Go through the records and show each line where the word "Defined" occurs.

⟨

(** C6: a barcode source with more rows than [TOTAL_BARCODES] makes the
    barcode load fail with [CapacityExceeded], once the table is full of the
    rows before, and the load as a whole does not return; a source with at
    most [TOTAL_BARCODES] rows never makes the barcode load report
    [CapacityExceeded]. *)
Theorem barcode_source_beyond_capacity
    TOTAL_BARCODES TOTAL_LANDMARKS TOTAL_ROBOTS stod fs dataset s lines :
  stat_ok fs dataset = true ->
  dataset <> EmptyString ->
  ifstream fs (dataset ++ "/Barcodes.dat") = Some lines ->
  (TOTAL_BARCODES <= length (barcodes_ s))%nat ->
  let barcodes := readBarcodes TOTAL_BARCODES fs dataset (set_dataset dataset s) in
  let load := setDataSet TOTAL_BARCODES TOTAL_LANDMARKS TOTAL_ROBOTS stod fs dataset s in
  ((TOTAL_BARCODES < length (data_lines lines))%nat ->
   result load <> Returned tt
   /\ forall vs,
       Forall2 (fun line v => barcode_row line = Returned v)
         (take TOTAL_BARCODES (data_lines lines)) vs ->
       barcodes
       = (set_barcodes (fun b => vs ++ drop TOTAL_BARCODES b) (set_dataset dataset s),
          [Open (dataset ++ "/Barcodes.dat"); CapacityExceeded], Returned false)
       /\ CapacityExceeded ∈ events load)
  /\ ((length (data_lines lines) <= TOTAL_BARCODES)%nat ->
      CapacityExceeded ∉ events barcodes).
Proof.
  intros Hstat Hd Hf Hlen barcodes load.
  assert (Hb : barcodes
               = (final (readBarcodes_lines TOTAL_BARCODES lines 0 (set_dataset dataset s)),
                  Open (dataset ++ "/Barcodes.dat")
                  :: events (readBarcodes_lines TOTAL_BARCODES lines 0 (set_dataset dataset s)),
                  result (readBarcodes_lines TOTAL_BARCODES lines 0 (set_dataset dataset s))))
    by now apply readBarcodes_opened.
  split.
  - intros Hmore. split.
    + intros Hload. apply setDataSet_returns_with_barcodes in Hload as [_ Hload].
      fold barcodes in Hload. rewrite Hb in Hload.
      now apply readBarcodes_lines_too_many in Hload; [|lia|lia].
    + intros vs Hrows.
      assert (Hb' : barcodes
                    = (set_barcodes (fun b => vs ++ drop TOTAL_BARCODES b) (set_dataset dataset s),
                       [Open (dataset ++ "/Barcodes.dat"); CapacityExceeded], Returned false)).
      { rewrite Hb. rewrite (readBarcodes_lines_exceeds _ lines vs);
          [reflexivity | now rewrite Nat.sub_0_r | lia | lia | exact Hlen]. }
      split; [exact Hb'|].
      subst load. unfold setDataSet. rewrite Hstat.
      erewrite bind_silent by reflexivity. rewrite events_bind.
      fold barcodes. rewrite Hb'. cbn [events fst snd].
      apply elem_of_app. left. apply elem_of_cons. right. apply elem_of_cons. now left.
  - intros Hfit. rewrite Hb. cbn [events fst snd]. intros Hin.
    apply elem_of_cons in Hin as [Hin|Hin]; [discriminate|].
    now apply readBarcodes_lines_fits in Hin.
Qed.

Lemma barcode_source_beyond_capacity_witness :
  result (setDataSet 20 15 5 Strtod.stod overfull "ds" (blank EmptyString 20 15 5)) <> Returned tt
  /\ readBarcodes 20 overfull "ds" (set_dataset "ds" (blank EmptyString 20 15 5))
     = (set_barcodes (fun b => List.map (fun k => k + 4) (List.map Z.of_nat (seq 1 20)) ++ drop 20 b)
          (set_dataset "ds" (blank EmptyString 20 15 5)),
        [Open "ds/Barcodes.dat"; CapacityExceeded], Returned false).
Proof.
  pose proof (barcode_source_beyond_capacity 20 15 5 Strtod.stod overfull "ds"%string
                (blank EmptyString 20 15 5)
                ("# Subject #    Barcode #"%string
                 :: List.map (fun k => tabbed [Str.to_string k; Str.to_string (k + 4)])
                      (List.map Z.of_nat (seq 1 21)))) as H.
  destruct H as [Hmore _]; [reflexivity | discriminate | reflexivity | vm_compute; lia |].
  destruct Hmore as [Hload Hrows]; [vm_compute; lia|].
  split; [exact Hload|].
  apply (Hrows (List.map (fun k => k + 4) (List.map Z.of_nat (seq 1 20)))).
  rows_convert.
Defined.

(** C7: invoking a per-robot sub-loader a second time, on the object the
    first invocation left and with the same files, gives the same object,
    the same outcome and the same events as the first invocation: the target
    sequence is cleared and repopulated, never added to. *)
Theorem sub_loaders_reload_idempotent stod fs dataset robot_id s :
  readGroundTruth stod fs dataset robot_id (final (readGroundTruth stod fs dataset robot_id s))
  = readGroundTruth stod fs dataset robot_id s
  /\ readOdometry stod fs dataset robot_id (final (readOdometry stod fs dataset robot_id s))
     = readOdometry stod fs dataset robot_id s
  /\ readMeasurements stod fs dataset robot_id (final (readMeasurements stod fs dataset robot_id s))
     = readMeasurements stod fs dataset robot_id s.
Proof.
  split; [|split].
  - unfold readGroundTruth. apply reload_same; [now intros [[g o m]]|].
    repeat stable_step. apply readGroundTruth_lines_stable.
    intros f s'. rewrite with_robot_with_robot. now apply with_robot_ext.
  - unfold readOdometry. apply reload_same; [now intros [[g o m]]|].
    repeat stable_step. apply readOdometry_lines_stable.
    intros f s'. rewrite with_robot_with_robot. now apply with_robot_ext.
  - unfold readMeasurements. apply reload_same; [now intros [[g o m]]|].
    repeat stable_step. apply readMeasurements_lines_stable.
    intros f s'. rewrite with_robot_with_robot. now apply with_robot_ext.
Qed.

(** C8: a load on a dataset path that does not exist throws [PathNotFound]
    with nothing done: no file is opened, nothing is reported, and the
    object, its tables and its stored dataset path, is as it was. *)
Theorem setDataSet_missing_path_changes_nothing
    TOTAL_BARCODES TOTAL_LANDMARKS TOTAL_ROBOTS stod fs dataset s :
  stat_ok fs dataset = false ->
  setDataSet TOTAL_BARCODES TOTAL_LANDMARKS TOTAL_ROBOTS stod fs dataset s
  = (s, [], Thrown PathNotFound).
Proof. apply setDataSet_missing. Qed.

Lemma setDataSet_missing_path_changes_nothing_witness :
  setDataSet 20 15 5 Strtod.stod empty_directory "elsewhere" loaded_once
  = (loaded_once, [], Thrown PathNotFound).
Proof. apply setDataSet_missing_path_changes_nothing. reflexivity. Defined.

⟩

Written response -
Defined.
Proof. apply setDataSet_missing_path_changes_nothing. reflexivity. Defined.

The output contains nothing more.